Magical Assistance Please
A dear friend just moved a mile closer, moved into a railroad apartment where sun flows through huge windows on either end, and for the first time in her thirty-four years, this home is all her own.
Over the last four years, she had one roommate steal five thousand dollars worth of her clothes, and she had another take her rent and utility payments and put them somewhere...not toward the bills, which she only learned when the internet was turned off and the landlord told her how much was overdue.
This went on for months - the internet coming and going, her diligent payments disappearing into the mysterious void of her roommate’s care - until last month, she found herself looking at open rooms in other apartments.
She texted me while I was sitting on a bus: Can you cast a spell or something so that I really like and sign this apartment that I am seeing tonight?
Now, this friend does not believe in magic, and whenever I've suggested that she try reiki or mantra chanting or some other hippie-dippie meditation, magic, energy stuff that I’m into, she's laughed and said with great conviction: I am not doing that.
So I could only take her request for magical assistance as a true reflection of just how much she wanted to move. Which was very, very much. Desperately much. And so I sat there on the bus and “cast a spell."
Playing with Magic
From the outside, this looked a lot like sitting with my eyes closed while breathing deeply, and on the inside, it felt a lot like asking for her to find a home.

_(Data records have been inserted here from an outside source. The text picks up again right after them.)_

(* ===== verification/CrtSpec.v ===== *)
(** * What the screen shows

    The escape sequences that the machine of src/ansi.c understands, the cells
    that src/crt.c may touch, and text as the lines of the screen. *)
From S2P Require Import Prelude CString Crt.
Import Crt.

Module CrtSpec.

(** ** Memory *)
Section Safety.
Context {P : Type} `{!Ports P}.
Notation scr := (scr P).

(** The errors of [m] satisfy [EP], and its results satisfy [Q]. *)
Section Errors.
Context (EP : err -> Prop).
Definition wp {A} (m : st scr A) (Q : A -> scr -> Prop) (s : scr) : Prop :=
  match m s with Ok (a, s') => Q a s' | Err e => EP e end.
Lemma wp_bind {A B} (m : st scr A) (f : A -> st scr B) Q s : wp m (fun a s' => wp (f a) Q s') s -> wp (m ≫= f) Q s.
Proof. unfold wp, mbind, st_bind. by destruct (m s) as [[a s']|]. Qed.
Lemma wp_ret {A} (a : A) (Q : A -> scr -> Prop) s : Q a s -> wp (mret a) Q s.
Proof. done. Qed.
Lemma wp_get (Q : crt -> scr -> Prop) s : Q (dev s) s -> wp get_crt Q s.
Proof. done. Qed.
Lemma wp_put x (Q : unit -> scr -> Prop) s : Q tt (Scr x (ports s)) -> wp (put_crt x) Q s.
Proof. done. Qed.
Lemma wp_out port b (Q : unit -> scr -> Prop) s : (forall p, Q tt (Scr (dev s) p)) -> wp (out port b) Q s.
Proof. intros H. apply H. Qed.
Lemma wp_in port (Q : Z -> scr -> Prop) s : (forall b p, Q b (Scr (dev s) p)) -> wp (inp port) Q s.
Proof. intros H. unfold wp, inp. st_run. destruct (inb port (ports s)) as [b p]. apply H. Qed.
Lemma wp_kassert b (Q : unit -> scr -> Prop) s : EP EAssert -> (b = true -> Q tt s) -> wp (kassert b) Q s.
Proof. intros HE H. destruct b; [by apply H|done]. Qed.
Lemma wp_rd {A} (l : list A) i (Q : A -> scr -> Prop) s : (i < length l)%nat -> (forall a, l !! i = Some a -> Q a s) -> wp (lift (rd l i)) Q s.
Proof. intros Hi H. destruct (lookup_lt_is_Some_2 _ _ Hi) as [a Ha]. unfold wp, lift. rewrite (proj2 (rd_Ok l i a) Ha). by apply H. Qed.
Lemma wp_mono {A} (m : st scr A) (Q Q' : A -> scr -> Prop) s : wp m Q s -> (forall a s', Q a s' -> Q' a s') -> wp m Q' s.
Proof. unfold wp. destruct (m s) as [[a s']|]; auto. Qed.
Lemma wp_cell i v (Q : unit -> scr -> Prop) s : 0 <= i < Z.of_nat (length (buf (dev s))) ->
  Q tt (Scr (with_buf (dev s) (<[Z.to_nat i := u16 v]> (buf (dev s)))) (ports s)) -> wp (cell i v) Q s.
Proof.
  intros Hi H. unfold wp, cell, get_crt. st_run. replace (i <? 0) with false by lia. rewrite wr_in by lia. exact H.
Qed.

(** The cells from 2008 on, which the screen never touches, are [m]. *)
Record screen_ok (m : list Z) (s : crt) : Prop := {
  so_cols : cols s = 80; so_rows : rows s = 25;
  so_len : length (buf s) = Z.to_nat ((CRT_END_ADDR - CRT_ADDR) / 2);
  so_x : 0 <= x s <= 88; so_y : 0 <= y s <= 24;
  so_rest : drop 2008 (buf s) = m
}.
Definition stays (m : list Z) : unit -> scr -> Prop := fun _ s => screen_ok m (dev s).

Lemma cell_ok m s i v : screen_ok m s -> 0 <= i <= 2007 -> screen_ok m (with_buf s (<[Z.to_nat i := u16 v]> (buf s))).
Proof.
  intros [Hc Hr Hl Hx Hy Hm] Hi. constructor; try done; cbn; [by rewrite length_insert|]. rewrite drop_insert_lt by lia. done.
Qed.
Lemma pos_memory m s : screen_ok m s -> Z.of_nat (length (buf s)) = 16384.
Proof. intros H. by rewrite (so_len _ _ H). Qed.
Lemma wp_clear m n i s (Q : unit -> scr -> Prop) : screen_ok m (dev s) -> 0 <= i -> i + Z.of_nat n <= 2008 ->
  (forall b, length b = length (buf (dev s)) -> drop 2008 b = m -> Q tt (Scr (with_buf (dev s) b) (ports s))) -> wp (clear n i) Q s.
Proof.
  revert i s. induction n as [|n IH]; intros i s Hs Hi Hn HQ; cbn [clear].
  - apply wp_ret. destruct s as [[? ? ? ? ? ? ? ?] ?]. apply (HQ _ eq_refl). apply Hs.
  - apply wp_bind, wp_get, wp_bind. pose proof (pos_memory _ _ Hs). apply wp_cell; [lia|].
    apply IH; [apply cell_ok; [done|lia]|lia|lia|]. cbn. intros b Hb. apply HQ. by rewrite Hb, length_insert.
Qed.
Lemma wp_set_cursor pos (Q : unit -> scr -> Prop) s : (forall p, Q tt (Scr (dev s) p)) -> wp (crt_set_cursor pos) Q s.
Proof. intros H. unfold crt_set_cursor. do 3 (apply wp_bind, wp_out; intros ?). apply wp_out. intros ?. apply H. Qed.

(** Changes of a state that keep [screen_ok]. *)
Lemma ok_attr m s a : screen_ok m s -> screen_ok m (with_attr s a).
Proof. by intros []. Qed.
Lemma ok_astat m s a : screen_ok m s -> screen_ok m (with_astat s a).
Proof. by intros []. Qed.
Lemma ok_x m s v : screen_ok m s -> 0 <= v <= 88 -> screen_ok m (with_x s v).
Proof. by intros []. Qed.
Lemma ok_y m s v : screen_ok m s -> 0 <= v <= 24 -> screen_ok m (with_y s v).
Proof. by intros []. Qed.
Lemma ok_buf m s b : screen_ok m s -> length b = length (buf s) -> drop 2008 b = m -> screen_ok m (with_buf s b).
Proof. intros [] H1 H2. constructor; try done. cbn. by rewrite H1. Qed.
Definition extname (p : string) : string :=
  let chars := list_ascii_of_string p in
  let st := loop (rev chars) (Z.of_nat (List.length chars) - 1) scan0 in
  if (startDot st =? -1) || (endPos st =? -1) || (preDotState st =? 0)
     || ((preDotState st =? 1) && (startDot st =? endPos st - 1)
         && (startDot st =? startPart st + 1))
  then EmptyString
  else Text.slice p (startDot st) (endPos st).

End Path.

(** ** The generator: tables and helpers of [build.js] *)

(** Values a property read can produce. *)
Inductive jsval :=
| JUndefined
| JString (s : string)
| JFunction (fname : string)
| JObject (oname : string).

Definition truthy (v : jsval) : bool :=
  match v with
  | JUndefined => false
  | JString s => negb (Text.is_empty s)
  | JFunction _ | JObject _ => true
  end.

(** [a || b] *)
Definition js_or (a b : jsval) : jsval := if truthy a then a else b.

(** [v === s] for a string [s] *)
Definition strictEqStr (v : jsval) (s : string) : bool :=
  match v with
  | JString t => String.eqb t s
  | _ => false
  end.

Fixpoint assoc {V : Type} (k : string) (l : list (string * V)) : option V :=
  match l with
  | [] => None
  | (k', v) :: t => if String.eqb k k' then Some v else assoc k t
  end.

(** The set [IGNORE]. *)
Definition IGNORE : list string :=
  [ "build.js"; "serve.js"; "index.html"; ".DS_Store"; "Thumbs.db" ].

Definition IGNORE_has (n : string) : bool := existsb (String.eqb n) IGNORE.

(** The own properties of the object literal [PREVIEW]. *)
Definition PREVIEW : list (string * string) :=
  [ ("pdf", "pdf");
    ("png", "image"); ("jpg", "image"); ("jpeg", "image");
    ("webp", "image"); ("gif", "image"); ("svg", "image");
    ("mp4", "video"); ("webm", "video");
    ("mp3", "audio"); ("wav", "audio"); ("ogg", "audio");
    ("html", "html"); ("htm", "html");
    ("txt", "text"); ("md", "text") ].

I repeated the request, breathing until I grew hot - a heat stretching up my back - and I opened my eyes.
"I don't know exactly what a prayer is...
Tell me, what else should I have done?
Doesn't everything die at last, and too soon?
Tell me, what is it you plan to do
with your one wild and precious life?"
Mary Oliver
Later that night, she told me that the apartment hadn't been right, that she wanted that feeling where she walked in and just knew, and she told me she was willing to wait, that she knew it might take patience and time - maybe even a few months.
The next day at noon - just an hour before the start of this year's last lunar eclipse - I felt the same heat I'd felt the night before on the bus, and I felt strongly that this was the day she'd find her home. I texted: If an apartment catches your eye, I suggest you go look at it ASAP.
She replied - laughing - because she had just completed an application and made a deposit on a a new place.
She'd seen the listing that morning while sitting in her office by Grand Central, and she'd planned to make an appointment to go see it after work, but something told her go now - so she took the train from Grand Central to Greenpoint, and she walked into the apartment, and she just knew.
The Reality
Many other people saw the apartment that day. Many other people wanted to rent it, but something had told her go now, and she listened, and so she was the first person to see it, and it became hers, and unlike the places she'd seen in nights before, it wasn't just a room. It was four rooms, an entire apartment, all her own. A place free from any potential roommate theft. A place where her piano fits perfectly along the wall between the window and the fireplace. A place where she is happy.
I told her then how I hadn't actually cast the spell she'd requested, that instead I'd asked for her to find a space where she would feel happy and free. A space that would nourish where she is and help her get wherever she wants to go. And I'd asked that she find it quickly, like, by the end of the week.
Maybe it was the eclipse or the spell or a happy coincidence. All I know is that this is what happened:
It worked, she said.
*When I told my friend I was writing this story about her, she asked if I was calling it "Supergirl." At which point I could only reply, of course.